*** DATA FOR THIS TASK ***

(** ** Sample inputs *)

(** An instance of [sscanf_d] for lines whose number fits an [int]: white
    space, an optional sign, at least one digit; the rest of the line is
    left alone. *)
Definition scan_decimal (s : string) : option Z :=
  let starts_with_digit r :=
    match r with
    | String c _ => isdigit (uchar c)
    | EmptyString => false
    end in
  match skip_space s with
  | String c r =>
      if uchar c =? 45 then
        if starts_with_digit r then Some (- digits_value 0 r) else None
      else if uchar c =? 43 then
        if starts_with_digit r then Some (digits_value 0 r) else None
      else if isdigit (uchar c) then Some (digits_value 0 (String c r))
      else None
  | EmptyString => None
  end.

Definition console (input : string) : World :=
  {| stdin := input; stdout := []; searched := [] |}.

Definition yoga : Event :=
  {| date := "01/01/2025"; time := "10:00"; code := 101; title := "Yoga" |}.

Definition pilates : Event :=
  {| date := "02/01/2025"; time := "18:30"; code := 102; title := "Pilates" |}.

Definition seat_c149 : Ticket :=
  {| seat := "c149"; afm := "123456789"; firstName := "Ann";
     lastName := "Lee"; eventCode := 101 |}.

Definition seat_a7 : Ticket :=
  {| seat := "a7"; afm := "987654321"; firstName := "Bo";
     lastName := "Ray"; eventCode := 101 |}.

Definition seat_b2 : Ticket :=
  {| seat := "b2"; afm := "555555555"; firstName := "Cy";
     lastName := "Poe"; eventCode := 102 |}.

Definition seat_h500 : Ticket :=
  {| seat := "h500"; afm := "111222333"; firstName := "Di";
     lastName := "Wu"; eventCode := 102 |}.

(** Two events and three tickets, entered through the index. *)
Definition sample_tree : TreeNode :=
  apply_ops [ Insert "E_101" (eventData yoga);
              Insert "T_101_c149" (ticketData seat_c149);
              Insert "E_102" (eventData pilates);
              Insert "T_101_a7" (ticketData seat_a7);
              Insert "T_102_b2" (ticketData seat_b2) ] NULL.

*** End of DATA FOR THIS TASK ***

HOW TO COMPLETE THIS TASK: Where the string "None" appears in a line of the entries, count that line, and state the total alone.

EXERCISE RESULT: 4